EXERCISE: The entries that follow include a run beginning at the line with "unfold zlen in *. rewrite take_app_le, drop_app_le" and ending at the line with "assert (length (take"; restate that run word for word and leave the rest out.

THE DATA:
(* ===== verification/Buffer.v ===== *)
(** Buffers and streams of bytes: what a buffer holds at a place, what a write leaves as it
    was, and what is left of a stream. *)
From S2P Require Import Prelude Bytes.

Definition holds (buffer : list Z) (p : Z) (l : list Z) : Prop :=
  forall j x, l.[j] = Some x -> buffer.[p + j] = Some x.

Definition same_until (p : Z) (buffer buffer' : list Z) : Prop :=
  zlen buffer' = zlen buffer /\ forall j, j < p -> buffer'.[j] = buffer.[j].

Lemma same_until_refl p b : same_until p b b.
Proof. done. Qed.

Lemma same_until_trans p q b1 b2 b3 : p <= q -> same_until p b1 b2 -> same_until q b2 b3 -> same_until p b1 b3.
Proof. intros Hpq [H1 H2] [H3 H4]. split; [lia|]. intros j Hj. rewrite H4 by lia. by apply H2. Qed.

Lemma holds_nil b p : holds b p [].
Proof. intros j x H. apply aget_lt_Some in H. unfold zlen in H. cbn in H. lia. Qed.

Lemma holds_cons b p x l : b.[p] = Some x -> holds b (p + 1) l -> holds b p (x :: l).
Proof.
  intros Hx Hl j y Hj. apply aget_lt_Some in Hj as Hr. destruct (Z.eq_dec j 0) as [->|Hne].
  - rewrite aget_cons_0 in Hj. by rewrite Z.add_0_r, Hx.
  - rewrite aget_cons_S in Hj by lia. rewrite <-(Hl (j - 1) y Hj). f_equal. lia.
Qed.

Lemma holds_app b p l k : holds b p l -> holds b (p + zlen l) k -> holds b p (l ++ k).
Proof.
  intros Hl Hk j x Hj. destruct (Z.lt_ge_cases j (zlen l)) as [Hlt|Hge].
  - rewrite aget_app_l in Hj by done. by apply Hl.
  - rewrite aget_app_r in Hj by done. rewrite <-(Hk _ _ Hj). f_equal. lia.
Qed.

Lemma holds_same p q b b' l : same_until p b b' -> q + zlen l <= p -> holds b q l -> holds b' q l.
Proof. intros [_ Hs] Hle Hl j x Hj. apply aget_lt_Some in Hj as Hr. rewrite Hs by lia. by apply Hl. Qed.

Lemma holds_take b l : holds b 0 l -> zlen l <= zlen b -> take (length l) b = l.
Proof.
  intros Hl Hle. apply list_eq. intros i. destruct (Nat.lt_ge_cases i (length l)) as [Hlt|Hge].
  - rewrite lookup_take_lt by done. destruct (lookup_lt_is_Some_2 l i Hlt) as [x Hx]. rewrite Hx.
    rewrite <-aget_nat in Hx |- *. exact (Hl _ _ Hx).
  - rewrite lookup_take_ge by done. by rewrite lookup_ge_None_2.
Qed.

Lemma aset_same_until b p x b' : b.[p := x] = Some b' -> same_until p b b' /\ b'.[p] = Some x.
Proof.
  intros H. apply aset_inv in H as Hp. split; [split; [by eapply zlen_aset|]|].
  - intros j Hj. rewrite (aget_aset _ _ j _ _ H). destruct (decide (p = j)); [lia|done].
  - rewrite (aget_aset _ _ p _ _ H). by destruct (decide (p = p)).
Qed.

Definition same_from (p : Z) (buffer buffer' : list Z) : Prop := forall j, p <= j -> buffer'.[j] = buffer.[j].

Lemma memcpy_holds l : forall b p, 0 <= p -> p + zlen l <= zlen b ->
  exists b', memcpy b p l = Some b' /\ same_until p b b' /\ same_from (p + zlen l) b b' /\ holds b' p l.
Proof.
  induction l as [|x l IH]; intros b p Hp Hle; cbn [memcpy].
  { exists b. split_and!; [done|done|by intros j|apply holds_nil]. }
  rewrite zlen_cons in Hle. pose proof (zlen_nonneg l). destruct (b.[p := x]) as [b1|] eqn:E.
  - assert (same_from (p + 1) b b1) as Hf1 by (intros j Hj; rewrite (aget_aset _ _ j _ _ E); destruct (decide (p = j)); [lia|done]).
    apply aset_same_until in E as [Hs1 Hx]. destruct (IH b1 (p + 1)) as (b2 & E2 & Hs2 & Hf2 & Hl); [lia|destruct Hs1; lia|].
    exists b2. cbn [mbind option_bind]. split; [done|]. split; [eapply same_until_trans; [|done..]; lia|]. split.
    + intros j Hj. rewrite zlen_cons in Hj. rewrite Hf2 by lia. apply Hf1. lia.
    + apply holds_cons; [|done]. destruct Hs2 as [_ Hs2]. by rewrite Hs2 by lia.
  - rewrite aset_Some in E by lia. done.
Qed.

Lemma memcpy_app (l k : list Z) : forall b p, memcpy b p (l ++ k) = (memcpy b p l ≫= fun b' => memcpy b' (p + zlen l) k).
Proof.
  induction l as [|x l IH]; intros b p; cbn [memcpy app]; [cbn; by rewrite Z.add_0_r|].
  destruct (b.[p := x]) as [b1|]; [|done]. cbn [mbind option_bind]. rewrite IH, zlen_cons.
  replace (p + 1 + zlen l) with (p + (1 + zlen l)) by lia. done.
Qed.

(** What is left of the source at [s]. *)
Definition rest_at (src : list Z) (s : Z) (rest : list Z) : Prop := 0 <= s <= zlen src /\ drop (Z.to_nat s) src = rest.

Lemma rest_cons src s c rest : rest_at src s (c :: rest) -> src.[s] = Some c /\ rest_at src (s + 1) rest.
Proof.
  intros [Hs E]. split.
  - unfold aget. rewrite decide_True by lia. rewrite <-(Nat.add_0_r (Z.to_nat s)), <-lookup_drop, E. done.
  - pose proof (f_equal length E) as El. rewrite length_drop in El. cbn in El. unfold rest_at, zlen in *.
    split; [lia|]. rewrite Z2Nat.inj_add, <-drop_drop, E by lia. done.
Qed.

Lemma rest_nil src s : rest_at src s [] -> src.[s] = None.
Proof. intros [Hs E]. unfold aget. rewrite decide_True by lia. apply (f_equal length) in E. rewrite length_drop in E. cbn in E. apply lookup_ge_None_2. lia. Qed.

Lemma rest_drop src s rest n : 0 <= n <= zlen rest -> rest_at src s rest -> rest_at src (s + n) (drop (Z.to_nat n) rest).
Proof. intros Hn [Hs <-]. unfold rest_at, zlen in *. rewrite length_drop in Hn. split; [lia|]. rewrite drop_drop. f_equal. lia. Qed.

Lemma slice_rest_at src s rest n : rest_at src s rest -> 0 <= n <= zlen rest -> slice src s n = Some (take (Z.to_nat n) rest).
Proof.
  intros [Hs <-] Hn. unfold zlen in Hn. rewrite length_drop in Hn. apply slice_spec; unfold zlen in *; lia.
Qed.

Lemma rest_at_zlen stream i l : rest_at stream i l -> zlen l = zlen stream - i /\ 0 <= i.
Proof. intros [Hi <-]. unfold zlen in *. rewrite length_drop. lia. Qed.

Lemma rest_skip stream i l rest n : rest_at stream i (l ++ rest) -> n = zlen l -> rest_at stream (i + n) rest.
Proof.
  intros H ->. pose proof (zlen_nonneg rest). pose proof (zlen_nonneg l). pose proof (rest_drop stream i (l ++ rest) (zlen l) ltac:(rewrite zlen_app; lia) H) as Hd.
  unfold zlen in Hd at 2. by rewrite Nat2Z.id, drop_app_length in Hd.
Qed.

Lemma slice_prefix stream i l rest n : rest_at stream i (l ++ rest) -> n = zlen l -> slice stream i n = Some l.
Proof.
  intros H ->. pose proof (zlen_nonneg rest). pose proof (zlen_nonneg l). rewrite (slice_rest_at _ _ _ (zlen l) H) by (rewrite zlen_app; lia).
  unfold zlen. by rewrite Nat2Z.id, take_app_length.
Qed.

(** ** Writing behind a prefix

    [put pre tail l]: the buffer [pre ++ tail] once [l] is written behind [pre]. *)
Definition put (pre tail l : list Z) : list Z := pre ++ l ++ drop (length l) tail.

Lemma put_nil pre tail : put pre tail [] = pre ++ tail.
Proof. done. Qed.

Lemma put_assoc pre tail l : put pre tail l = (pre ++ l) ++ drop (length l) tail.
Proof. unfold put. by rewrite app_assoc. Qed.

Lemma put_after pre tail l k : put (pre ++ l) (drop (length l) tail) k = put pre tail (l ++ k).
Proof. unfold put. by rewrite length_app, <-!app_assoc, drop_drop. Qed.

Lemma zlen_put pre tail l : zlen l <= zlen tail -> zlen (put pre tail l) = zlen pre + zlen tail.
Proof. intros H. unfold put, zlen in *. rewrite !length_app, length_drop. lia. Qed.

Lemma zlen_drop_length {A} (l tail : list A) : zlen l <= zlen tail -> zlen (drop (length l) tail) = zlen tail - zlen l.
Proof. intros H. unfold zlen in *. rewrite length_drop. lia. Qed.

Lemma memcpy_at pre tail l p : p = zlen pre -> zlen l <= zlen tail -> memcpy (pre ++ tail) p l = Some (put pre tail l).
Proof.
  intros -> Hl. pose proof (zlen_nonneg pre). rewrite memcpy_spec by (rewrite ?zlen_app; lia). unfold put, zlen in *.
  rewrite Nat2Z.id, take_app_length, drop_app_add. done.
Qed.

Lemma memcpy_before (pre tail l : list Z) p : 0 <= p -> p + zlen l <= zlen pre ->
  memcpy (pre ++ tail) p l = (b ← memcpy pre p l; Some (b ++ tail)).
Proof.
  intros Hp Hl. pose proof (zlen_nonneg tail). rewrite !memcpy_spec by (rewrite ?zlen_app; lia). cbn [mbind option_bind].
  unfold zlen in *. rewrite take_app_le, drop_app_le by lia. by rewrite <-!app_assoc.
Qed.

Lemma slice_behind (pre l tail : list Z) p n : p = zlen pre -> n = zlen l -> slice (pre ++ l ++ tail) p n = Some l.
Proof.
  intros -> ->. pose proof (zlen_nonneg pre). pose proof (zlen_nonneg l). pose proof (zlen_nonneg tail).
  rewrite slice_spec by (rewrite ?zlen_app; lia). unfold zlen. by rewrite !Nat2Z.id, drop_app_length, take_app_length.
Qed.

(** The first bytes of a tail may be written last. *)
Lemma memcpy_front (pre tail l k : list Z) p : p = zlen pre -> zlen k + zlen l <= zlen tail ->
  memcpy (put (pre ++ take (length k) tail) (drop (length k) tail) l) p k = Some (put pre tail (k ++ l)).
Proof.
  intros -> Hl. pose proof (zlen_nonneg l).
  assert (length (take (length k) tail) = length k) as Ht by (rewrite length_take; unfold zlen in *; lia).
  unfold put at 1. rewrite <-app_assoc. rewrite memcpy_at; [|done|rewrite zlen_app; unfold zlen in *; lia].
  f_equal. unfold put. rewrite <-app_assoc. do 2 f_equal. rewrite length_app, <-(drop_drop tail).
  rewrite <-Ht at 1. by rewrite drop_app_length.
Qed.

Lemma memcpy_next (pre tail l k : list Z) p : p = zlen pre + zlen l -> zlen l + zlen k <= zlen tail ->
  memcpy (put pre tail l) p k = Some (put pre tail (l ++ k)).
Proof.
  intros -> Hl. pose proof (zlen_nonneg k). rewrite put_assoc, <-put_after.
  apply memcpy_at; [by rewrite zlen_app|]. rewrite zlen_drop_length; lia.
Qed.

Lemma memcpy_fails (l : list Z) : forall b p, l <> [] -> zlen b < p + zlen l -> memcpy b p l = None.
Proof.
  induction l as [|x l IH]; intros b p Hne Hlt; [done|]. cbn [memcpy]. rewrite zlen_cons in Hlt.
  destruct (b.[p := x]) as [b1|] eqn:E; [|done]. cbn [mbind option_bind]. pose proof (zlen_aset _ _ _ _ E) as Hlen.
  apply aset_inv in E as Hr. destruct l as [|y l]; [change (zlen (@nil Z)) with 0 in Hlt; lia|]. apply IH; [done|lia].
Qed.

Lemma zlen_memcpy (l : list Z) : forall b p b', memcpy b p l = Some b' -> zlen b' = zlen b.
Proof.
  induction l as [|x l IH]; intros b p b' H; cbn [memcpy] in H; [by injection H as ->|].
  destruct (b.[p := x]) as [b1|] eqn:E; [|done]. apply zlen_aset in E. apply IH in H. lia.
Qed.

(** ** Words in little-endian order *)

(** The low [n] bytes of a word, and back. *)
Fixpoint le_bytes (n : nat) (v : Z) : list Z :=
  match n with O => [] | S n => Z.land v 0xff :: le_bytes n (Z.shiftr v 8) end.

Fixpoint le_value (l : list Z) : Z :=
  match l with [] => 0 | b :: l => b + 2 ^ 8 * le_value l end.

Lemma zlen_le_word n v : zlen (le_bytes n v) = Z.of_nat n.
Proof. revert v. induction n as [|n IH]; intros v; cbn [le_bytes]; [done|]. rewrite zlen_cons, IH. lia. Qed.

Lemma le_bytes_is_bytes n v : is_bytes (le_bytes n v).
Proof.
  revert v. induction n as [|n IH]; intros v; cbn [le_bytes]; [constructor|]. constructor; [|apply IH].
  rewrite land_255. unfold is_u8. apply Z.mod_pos_bound. lia.
Qed.

Lemma le_value_bound l : is_bytes l -> 0 <= le_value l < 2 ^ (8 * zlen l).
Proof.
  induction 1 as [|b l Hb _ IH]; [done|]. cbn [le_value]. rewrite zlen_cons, Z.mul_add_distr_l, Z.pow_add_r by (pose proof (zlen_nonneg l); lia).
  unfold is_u8 in Hb. change (2 ^ (8 * 1)) with (2 ^ 8). nia.
Qed.

Lemma le_value_le_bytes n v : 0 <= v < 2 ^ (8 * Z.of_nat n) -> le_value (le_bytes n v) = v.
Proof.
  revert v. induction n as [|n IH]; intros v Hv; cbn [le_bytes le_value].
  - change (2 ^ (8 * Z.of_nat 0)) with 1 in Hv. lia.
  - rewrite Nat2Z.inj_succ, Z.mul_succ_r, Z.pow_add_r in Hv by lia. rewrite land_255, Z.shiftr_div_pow2 by lia.
    rewrite IH; [|Z.div_mod_to_equations; nia]. pose proof (Z.div_mod v (2 ^ 8) ltac:(lia)). lia.
Qed.

Lemma le_bytes_le_value l : is_bytes l -> le_bytes (length l) (le_value l) = l.
Proof.
  induction 1 as [|b l Hb Hl IH]; [done|]. cbn [length le_bytes le_value]. unfold is_u8 in Hb.
  rewrite land_255, Z.shiftr_div_pow2 by lia. rewrite (Z.mul_comm (2 ^ 8)), Z.mod_add, Z.mod_small by lia.
  rewrite Z.div_add, Z.div_small, Z.add_0_l by lia. by rewrite IH.
Qed.

Lemma le_bytes_4 v : le_bytes 4 v = put_le32 v.
Proof. unfold put_le32. cbn [le_bytes]. rewrite !Z.shiftr_shiftr by lia. reflexivity. Qed.

Lemma le_value_app a b : le_value (a ++ b) = le_value a + 2 ^ (8 * zlen a) * le_value b.
Proof.
  induction a as [|x a IH]; cbn [app le_value]; [change (zlen (@nil Z)) with 0; lia|].
  rewrite IH, zlen_cons, (Z.mul_add_distr_l 8), Z.pow_add_r by (pose proof (zlen_nonneg a); lia). change (2 ^ (8 * 1)) with (2 ^ 8). lia.
Qed.

Lemma le_bytes_all b k : is_bytes b -> zlen b = Z.of_nat k -> le_bytes k (le_value b) = b.
Proof. intros Hb Hk. rewrite <-(le_bytes_le_value b Hb) at 2. f_equal. unfold zlen in Hk. lia. Qed.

OUTPUT FOR THIS EXERCISE:
  unfold zlen in *. rewrite take_app_le, drop_app_le by lia. by rewrite <-!app_assoc.
Qed.

Lemma slice_behind (pre l tail : list Z) p n : p = zlen pre -> n = zlen l -> slice (pre ++ l ++ tail) p n = Some l.
Proof.
  intros -> ->. pose proof (zlen_nonneg pre). pose proof (zlen_nonneg l). pose proof (zlen_nonneg tail).
  rewrite slice_spec by (rewrite ?zlen_app; lia). unfold zlen. by rewrite !Nat2Z.id, drop_app_length, take_app_length.
Qed.

(** The first bytes of a tail may be written last. *)
Lemma memcpy_front (pre tail l k : list Z) p : p = zlen pre -> zlen k + zlen l <= zlen tail ->
  memcpy (put (pre ++ take (length k) tail) (drop (length k) tail) l) p k = Some (put pre tail (k ++ l)).
Proof.
  intros -> Hl. pose proof (zlen_nonneg l).
  assert (length (take (length k) tail) = length k) as Ht by (rewrite length_take; unfold zlen in *; lia).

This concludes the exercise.